Records from a collection

# # #

Definition mm_brkaddr (heap : mm_heap_s) (region : nat) : option Z :=
  brkaddr ← mm_heapend heap !! region;
  Some (if brkaddr =? 0 then 0 else brkaddr + MM_SIZEOF_ALLOCNODE).

(** ** Walking the heap (mm_foreach.c, mm_mallinfo.c, mm_checkcorruption.c) *)

Section foreach.
Context {A : Type} (handler : mem -> Z -> A -> option A).

Fixpoint foreach_loop (fuel : nat) (m : mem) (node prev heapend : Z) (arg : A) : option A :=
  match fuel with
  | O => None
  | S fuel =>
      if node <? heapend then
        w ← ld m (o_size node);
        let nodesize := MM_SIZEOF_NODE w in
        _ ← dassert (MM_SIZEOF_ALLOCNODE <=? nodesize);
        arg ← handler m node arg;
        _ ← (if MM_PREVNODE_IS_ALLOC w then Some tt
             else p ← ld m (o_preceding node); wp ← ld m (o_size prev);
                  dassert (MM_SIZEOF_NODE wp =? p));
        foreach_loop fuel m (node + nodesize) node heapend arg
      else
        _ ← dassert (node =? heapend);
        handler m node arg
  end.

Fixpoint foreach_regions (m : mem) (starts ends : list Z) (arg : A) : option A :=
  match starts, ends with
  | s :: starts, e :: ends =>
      arg ← foreach_loop (mem_fuel m) m s 0 e arg;
      foreach_regions m starts ends arg
  | _, _ => Some arg
  end.

Definition mm_foreach (c : ctx) (m : mem) (heap : mm_heap_s) (arg : A) :
    option (A * mem * mm_heap_s) :=
  '(m, heap) ← mm_free_delaylist c m heap;
  if mm_lock c <? 0 then Some (arg, m, heap)
  else arg ← foreach_regions m (mm_heapstart heap) (mm_heapend heap) arg;
       Some (arg, m, heap).
End foreach.

Record mallinfo := {
  arena : Z; ordblks : Z; aordblks : Z; mxordblk : Z;
  uordblks : Z; fordblks : Z; usmblks : Z;
}.

Definition mallinfo0 : mallinfo :=
  {| arena := 0; ordblks := 0; aordblks := 0; mxordblk := 0;
     uordblks := 0; fordblks := 0; usmblks := 0 |}.

(** The checks on a free node, shared by two handlers. *)
Definition check_free_node (m : mem) (node nodesize : Z) : option unit :=
  _ ← dassert (MM_MIN_CHUNK <=? nodesize);
  blink ← ld m (o_blink node);
  bf ← ld m (o_flink blink);
  _ ← dassert (bf =? node);
  wb ← ld m (o_size blink);
  _ ← dassert (MM_SIZEOF_NODE wb <=? nodesize);
  flink ← ld m (o_flink node);
  if flink =? 0 then Some tt
  else fb ← ld m (o_blink flink);
       _ ← dassert (fb =? node);
       wf ← ld m (o_size flink);
       dassert ((MM_SIZEOF_NODE wf =? 0) || (nodesize <=? MM_SIZEOF_NODE wf)).

Definition mallinfo_handler (m : mem) (node : Z) (info : mallinfo) : option mallinfo :=
  w ← ld m (o_size node);
  let nodesize := MM_SIZEOF_NODE w in
  if MM_NODE_IS_ALLOC w then
    _ ← dassert (MM_SIZEOF_ALLOCNODE <=? nodesize);
    Some {| arena := arena info; ordblks := ordblks info;
            aordblks := s32 (aordblks info + 1); mxordblk := mxordblk info;
            uordblks := s32 (uordblks info + nodesize); fordblks := fordblks info;
            usmblks := usmblks info |}
  else
    _ ← check_free_node m node nodesize;
    Some {| arena := arena info; ordblks := s32 (ordblks info + 1);
            aordblks := aordblks info;
            mxordblk := if u32 (mxordblk info) <? w then s32 nodesize else mxordblk info;
            uordblks := uordblks info; fordblks := s32 (fordblks info + nodesize);
            usmblks := usmblks info |}.

Definition mm_mallinfo (l : heap_layout) (c : ctx) (m : mem) (heap : mm_heap_s) :
    option (mallinfo * mem * mm_heap_s) :=
  '(info, m, heap) ← mm_foreach mallinfo_handler c m heap mallinfo0;
  let info :=
    {| arena := s32 (s32 (mm_heapsize heap) + sizeof_heap l); ordblks := ordblks info;
       aordblks := aordblks info; mxordblk := mxordblk info;
       uordblks := s32 (uordblks info + sizeof_heap l); fordblks := fordblks info;
       usmblks := s32 (mm_maxused heap + sizeof_heap l) |} in
  _ ← dassert (s32 (uordblks info + fordblks info) =? arena info);
  Some (info, m, heap).

(** The [ASSERT]s of the handler abort the system when they fail. *)
Definition checkcorruption_handler (m : mem) (node : Z) (_ : unit) : option unit :=
  w ← ld m (o_size node);
  let nodesize := MM_SIZEOF_NODE w in
  if MM_NODE_IS_ALLOC w then dassert (MM_SIZEOF_ALLOCNODE <=? nodesize)
  else check_free_node m node nodesize.

Definition mm_checkcorruption (c : ctx) (m : mem) (heap : mm_heap_s) :
    option (mem * mm_heap_s) :=
  '(_, m, heap) ← mm_foreach checkcorruption_handler c m heap tt; Some (m, heap).

Definition mm_heapfree (c : ctx) (m : mem) (heap : mm_heap_s) : option (Z * mem * mm_heap_s) :=
  '(m, heap) ← mm_free_delaylist c m heap;
  Some (u32 (mm_heapsize heap - mm_curused heap), m, heap).

Fixpoint largest_loop (fuel : nat) (m : mem) (node : Z) : option Z :=
  match fuel with
  | O => None
  | S fuel =>
      if node =? 0 then Some 0
      else
        w ← ld m (o_size node);
        if MM_SIZEOF_NODE w =? 0
        then blink ← ld m (o_blink node); largest_loop fuel m blink
        else Some (MM_SIZEOF_NODE w)
  end.

Definition mm_heapfree_largest (c : ctx) (m : mem) (heap : mm_heap_s) :
    option (Z * mem * mm_heap_s) :=
  '(m, heap) ← mm_free_delaylist c m heap;
  first ← ld m (o_blink (nodelist_at heap (MM_NNODES - 1)));
  n ← largest_loop (mem_fuel m) m first;
  Some (n, m, heap).

(** ** The user interface (mm/umm_heap)

    The second result is the value that [errno] is set to, if it is. *)

Definition with_errno (r : option (Z * mem * mm_heap_s)) : option (Z * option Z * mem * mm_heap_s) :=
  '(ret, m, heap) ← r;
  Some (ret, if ret =? 0 then Some ENOMEM else None, m, heap).

Definition malloc c m heap size := with_errno (mm_malloc c m heap size).
Definition zalloc c m heap size := with_errno (mm_zalloc c m heap size).
Definition calloc c m heap n elem_size := with_errno (mm_calloc c m heap n elem_size).
Definition realloc c m heap oldmem size := with_errno (mm_realloc c m heap oldmem size).
Definition memalign c m heap alignment size := with_errno (mm_memalign c m heap alignment size).
Definition free c m heap mem_ := mm_free c m heap mem_.
(** The chunk after an old one. *)
Lemma refit_next_old a c d : C !! a = Some c -> ~ (x <= a < y) -> C !! (a + c_size c) = Some d ->
  exists d', C' !! (a + c_size c) = Some d' /\ c_prev d' = c_prev d.
Proof.
  intros Ha Hxa Hd. pose proof (geo_place _ _ Hg _ _ Ha) as (_ & _ & ? & _).
  destruct (decide (a = y)) as [->|].
  { exists d. split; [|done]. apply refit_old; [lia|done]. }
  destruct (refit_outside _ _ Ha ltac:(lia)); [|exists d; split; [apply refit_old; [lia|done]|done]].
  destruct (decide (a + c_size c = x)) as [Ex|].
  - rewrite Ex in *. destruct (r_first _ _ _ _ _ _ Hr) as (c' & Hc' & Hp').
    exists c'. split; [by apply refit_new|]. congruence.
  - exists d. split; [|done]. apply refit_old; [lia|done].
Qed.

Lemma refit_next a c : C' !! a = Some c -> a ∉ E ->
  exists d, C' !! (a + c_size c) = Some d /\ c_prev d = mark (c_used c) (c_size c).
Proof.
  intros [[? Ha]|[[-> (cy' & Hy & ->)]|[? Ha]]]%refit_lookup HaE.
  - destruct (r_next _ _ _ _ _ _ Hr _ _ Ha) as [[-> Eq]|(d & Hd & ?)].
    + exists (set_prev q cy). split; [by apply refit_y|done].
    + exists d. split; [by apply refit_new|done].
  - destruct (t_next _ _ _ Ht _ _ Hy HaE) as (d & Hd & Hpd).
    destruct (refit_next_old y cy' d Hy ltac:(lia) Hd) as (d' & ? & Hd'). exists d'. by rewrite Hd'.
  - destruct (t_next _ _ _ Ht _ _ Ha HaE) as (d & Hd & Hpd).
    destruct (refit_next_old a c d Ha ltac:(lia) Hd) as (d' & ? & Hd'). exists d'. by rewrite Hd'.
Qed.
(* ===== verification/HeapOps.v ===== *)
(** * The operations of the heap

    Each operation replaces a run of chunks, keeps the invariant, and writes only
    inside that run and the links of free nodes ([touch]); so the bytes of every
    other block stay. *)

From S2P Require Import Prelude.
From stdpp Require Import gmap sorting.
From S2P Require Import Heap HeapList HeapInv.
Local Open Scope Z_scope.

(** ** The invariant *)

(** All free chunks are in the list. *)
Definition listed (C : chunks) (F : gmap Z Z) : Prop :=
  forall b c, C !! b = Some c -> c_used c = false -> F !! b = Some (c_size c).

Record heap_ok (m : mem) (h : mm_heap_s) (C : chunks) : Prop := {
  ok_list : exists F, hmem m (mm_nodelist h) C F /\ listed C F;
  ok_tiled : tiled (mm_heapstart h) (mm_heapend h) C;
  ok_compact : compact C;
}.

(** What an operation on the run from [x] to [y] may write. *)
Definition touch (H : Z) (C : chunks) (x y b : Z) : Prop :=
  H <= b < H + 304 \/ (exists f c, C !! f = Some c /\ c_used c = false /\ f + 8 <= b < f + 16) \/
  x + 4 <= b < y + 8.

Lemma lzone_touch H C F x y b :
  (forall a s, F !! a = Some s -> C !! a = Some (Chunk s false None)) -> lzone H F b -> touch H C x y b.
Proof.
  intros HF [?|(a & s & Ha & ?)]; [by left|]. right; left. exists a, (Chunk s false None). auto.
Qed.

(** The bytes of a used chunk outside the run are not touched. *)
Lemma touch_payload H S E C x y a c b :
  geo H C -> tiled S E C -> C !! a = Some c -> c_used c = true -> a ∉ E ->
  (exists cx, C !! x = Some cx) -> (exists cy, C !! y = Some cy) -> x < y -> ~ (x <= a < y) ->
  a + 8 <= b < a + c_size c + 4 -> ~ touch H C x y b.
Proof.
  intros Hg Ht Ha Hu HaE [cx Hx] [cy Hy] Hlt Hxy Hb.
  destruct (t_next _ _ _ Ht _ _ Ha HaE) as (d & Hd & _).
  pose proof (geo_place _ _ Hg _ _ Ha) as (_ & _ & ? & _ & _ & _ & ?).
  pose proof (geo_place _ _ Hg _ _ Hd) as (_ & _ & ? & _ & _ & _ & ?).
  pose proof (geo_place _ _ Hg _ _ Hx) as (_ & _ & ? & _).
  pose proof (geo_place _ _ Hg _ _ Hy) as (_ & _ & ? & _).
  intros [?|[(f & cf & Hf & Hfu & ?)|?]]; [lia| |].
  - pose proof (geo_place _ _ Hg _ _ Hf) as (_ & _ & _ & _ & _ & Hf16 & _). specialize (Hf16 Hfu).
    destruct (geo_apart _ _ Hg _ _ _ _ Ha Hf) as [->|[?|?]]; [congruence| |lia].
    destruct (geo_apart _ _ Hg _ _ _ _ Hd Hf) as [?|[?|?]]; lia.
  - destruct (geo_apart _ _ Hg _ _ _ _ Ha Hx) as [->|[?|?]];
      destruct (geo_apart _ _ Hg _ _ _ _ Ha Hy) as [E0|[?|?]]; lia.
Qed.

(** ** Small steps *)

Ltac ldw := repeat first [rewrite ld_wr_eq | rewrite ld_wr_ne by olia].

Lemma geo_retag H C a c c' :
  geo H C -> C !! a = Some c -> c_size c' = c_size c -> (c_used c' = false -> 16 <= c_size c') ->
  geo H (<[a := c']> C).
Proof.
  intros (H1 & H2 & H3 & H4) Ha Hs Hu. split_and!; [done..| |].
  - intros b d [[<- <-]|[? ?]]%lookup_insert_Some; [|auto].
    destruct (H3 _ _ Ha) as (? & ? & ? & ? & ? & _ & ?). unfold place. rewrite Hs in *. auto 10.
  - intros b1 b2 d1 d2 [[<- <-]|[? ?]]%lookup_insert_Some [[<- <-]|[? ?]]%lookup_insert_Some ?;
      rewrite ?Hs; [lia|eauto..].
Qed.
Lemma take_next_part : tn + 16 <= t ->
  exists m' C', take_next m h a (a + s) s t tn = Some (m', h) /\
  moved m h C a m' C' a (s + tn) p /\ (forall i, a + 8 <= i < a + s + 4 -> m' !! i = m !! i).
Proof.
  intros Hsp. destruct next_facts as (cy & HF & Hy & Huy & Hpy & HnE & Hr1 & Hr2 & Hspan).
  destruct next_unlisted as (HF1 & Hl1 & Mp).
  pose proof Hr1 as (? & ? & ? & ? & ? & ?). pose proof Hr2 as (_ & _ & ? & ? & ? & ?).
  destruct (hmem_size _ _ _ _ Hm1 _ _ Ha) as [Ea Ea4]. simpl in Ea, Ea4.
  destruct (hmem_size _ _ _ _ Hm1 _ _ Hy) as [Ey Ey4]. rewrite Huy, Hpy in Ey. cbn [pf] in Ey.
  unfold take_next. rewrite E1. bnd. unfold MM_MIN_CHUNK. rewrite (u32_small (tn + 16)) by lia.
  rewrite (proj2 (Z.ltb_ge t (tn + 16))) by lia. cbv zeta.
  rewrite Ea. bnd. rewrite mask_hdr by done. rewrite (u32_small (s + tn)) by lia.
  rewrite set_size_hdr, st_ok by (map_run || zlia). bnd. rewrite (proj2 (Z.ltb_lt tn t)) by lia.
  rewrite st_ok by map_run. bnd. rewrite ld_wr_eq, (u32_small (t - tn)) by lia. bnd.
  rewrite st_ok by map_run. bnd.
  match goal with |- context [ mm_addfreechunk ?m4 h (a + (s + tn)) ] =>
    destruct (rest_moved m h C F a s p Hm Ht Hc Ha Hs m1 m4 (delete (a + s) F) (a + (s + tn)) (a + s + t) cy
      (a + s) (Chunk t false None)) as (m5 & C' & E5 & Hmv & Hk); try done end.
  - lia.
  - unfold room; split_and!; lia || zlia.
  - unfold room; split_and!; lia || zlia.
  - intros b c Hb Hin. destruct (Hspan _ _ Hb Hin) as [|[_ ?]]; [by left|by right].
  - drun.
  - ldw. rewrite hdr_u32 by (lia || zlia). do 2 f_equal. lia.
  - ldw. rewrite hdr_plain, u32_small by lia. f_equal. lia.
  - by ldw.
  - ldw. rewrite u32_small by lia. f_equal. lia.
  - rewrite E5. bnd. exists m5, C'. split; [done|]. split; [|done].
    by replace (a + (s + tn) - a) with (s + tn) in Hmv by lia.
Qed.

Lemma take_next_whole : t < tn + 16 ->
  exists m' C', take_next m h a (a + s) s t tn = Some (m', add_curused (t - tn) h) /\
  moved m h C a m' C' a (s + t) p /\ (forall i, a + 8 <= i < a + s + 4 -> m' !! i = m !! i).
Proof.
  intros Hsp. destruct next_facts as (cy & HF & Hy & Huy & Hpy & HnE & Hr1 & Hr2 & Hspan).
  destruct next_unlisted as (HF1 & Hl1 & Mp).
  pose proof Hr1 as (? & ? & ? & ? & ? & ?). pose proof Hr2 as (_ & _ & ? & ? & ? & ?).
  pose proof (hmem_place _ _ _ _ Hm _ _ Hy) as (_ & _ & ? & ? & ? & _).
  destruct (hmem_size _ _ _ _ Hm1 _ _ Ha) as [Ea Ea4]. simpl in Ea, Ea4.
  destruct (hmem_size _ _ _ _ Hm1 _ _ Hy) as [Ey Ey4]. rewrite Huy, Hpy in Ey. cbn [pf] in Ey.
  unfold take_next. rewrite E1. bnd. unfold MM_MIN_CHUNK. rewrite (u32_small (tn + 16)) by lia.
  rewrite (proj2 (Z.ltb_lt t (tn + 16))) by lia. cbv zeta.
  rewrite Ea. bnd. rewrite mask_hdr by done. rewrite (u32_small (s + t)) by lia.
  rewrite set_size_hdr, st_ok by (map_run || zlia). bnd. rewrite Z.ltb_irrefl.
  assert (ld (wr m1 (o_size a) (hdr (s + t) true (pf p))) (o_size (a + s + t)) =
    Some (hdr (c_size cy) true true)) as ->
    by by ldw. bnd.
  rewrite clear_prevfree_hdr, st_ok by (done || map_run). bnd.
  match goal with |- context [ Some (?m4, add_curused _ _) ] =>
    destruct (whole_moved m h C F a s p Hm Ht Hc Ha Hs m1 m4 (delete (a + s) F) a (a + s + t) (Chunk s true p) cy p
      (a + s) (Chunk t false None)) as (C' & Hmv & _ & Hk); try done end.
  - lia.
  - unfold room; split_and!; lia || zlia.
  - intros b c Hb Hin. destruct (Hspan _ _ Hb Hin) as [|[_ ?]]; [by left|by right].
  - drun.
  - ldw. rewrite hdr_u32 by (lia || zlia). do 2 f_equal. lia.
  - ldw. by rewrite hdr_u32, Huy by (lia || zlia).
  - eexists _, C'. split; [done|]. split; [|done]. by replace (a + s + t - a) with (s + t) in Hmv by lia.
Qed.
End next.

Lemma take_next_spec m h C a s t p tn :
  heap_ok m h C -> C !! a = Some (Chunk s true p) -> 16 <= s -> C !! (a + s) = Some (Chunk t false None) ->
  0 < tn <= t -> tn mod 8 = 0 -> exists m' h' C' g, take_next m h a (a + s) s t tn = Some (m', h') /\
  (g = tn \/ (g = t /\ t < tn + 16)) /\ acct (g - tn) h h' /\ moved m h C a m' C' a (s + g) p /\
  (forall i, a + 8 <= i < a + s + 4 -> m' !! i = m !! i).
Proof.
  intros [(F & Hm & Hl) Ht Hc] Ha Hs Hn Htn Htn8.
  pose proof (Hl _ _ Hn eq_refl) as HF. simpl in HF.
  destruct (hmem_unlink _ _ _ _ _ _ Hm HF) as (m1 & E1 & Hm1 & Hd1).
  destruct (decide (tn + 16 <= t)) as [Hsp|Hsp].
  - destruct (take_next_part m h C F a s t p Hm Hl Ht Hc Ha Hs Hn tn Htn Htn8 m1 E1 Hm1 Hd1 Hsp)
      as (m' & C' & E & Hmv & Hk).
    exists m', h, C', tn. split_and!; try done; [by left|]. rewrite Z.sub_diag. apply acct_refl.
  - destruct (take_next_whole m h C F a s t p Hm Hl Ht Hc Ha Hs Hn tn Htn m1 E1 Hm1 Hd1 ltac:(lia))
      as (m' & C' & E & Hmv & Hk).
    eexists m', _, C', t. split_and!; try done; [right; lia|apply acct_add].
Qed.

(** ** Giving up the start of a block *)

Lemma option_cases {A} (o : option A) : o = None \/ exists v, o = Some v.
Proof. destruct o; eauto. Qed.

Section leading.
Context (m : mem) (h : mm_heap_s) (C : chunks) (F : gmap Z Z) (a s z : Z) (p : option Z).
Abbreviation NL := (mm_nodelist h).
Abbreviation ST := (mm_heapstart h).
Abbreviation EN := (mm_heapend h).
Context (Hm : hmem m NL C F) (Hl : listed C F) (Ht : tiled ST EN C) (Hc : compact C).
Context (Ha : C !! a = Some (Chunk s true p)) (Hz : a + 16 <= z) (Hzy : z + 16 <= a + s) (Hz8 : z mod 8 = 0).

# # #

## Instructions for the task
Return only the exact lines from the opening of the records through the line that contains "-> option A).", both included.

## Output for this exercise
Definition mm_brkaddr (heap : mm_heap_s) (region : nat) : option Z :=
  brkaddr ← mm_heapend heap !! region;
  Some (if brkaddr =? 0 then 0 else brkaddr + MM_SIZEOF_ALLOCNODE).

(** ** Walking the heap (mm_foreach.c, mm_mallinfo.c, mm_checkcorruption.c) *)

Section foreach.
Context {A : Type} (handler : mem -> Z -> A -> option A).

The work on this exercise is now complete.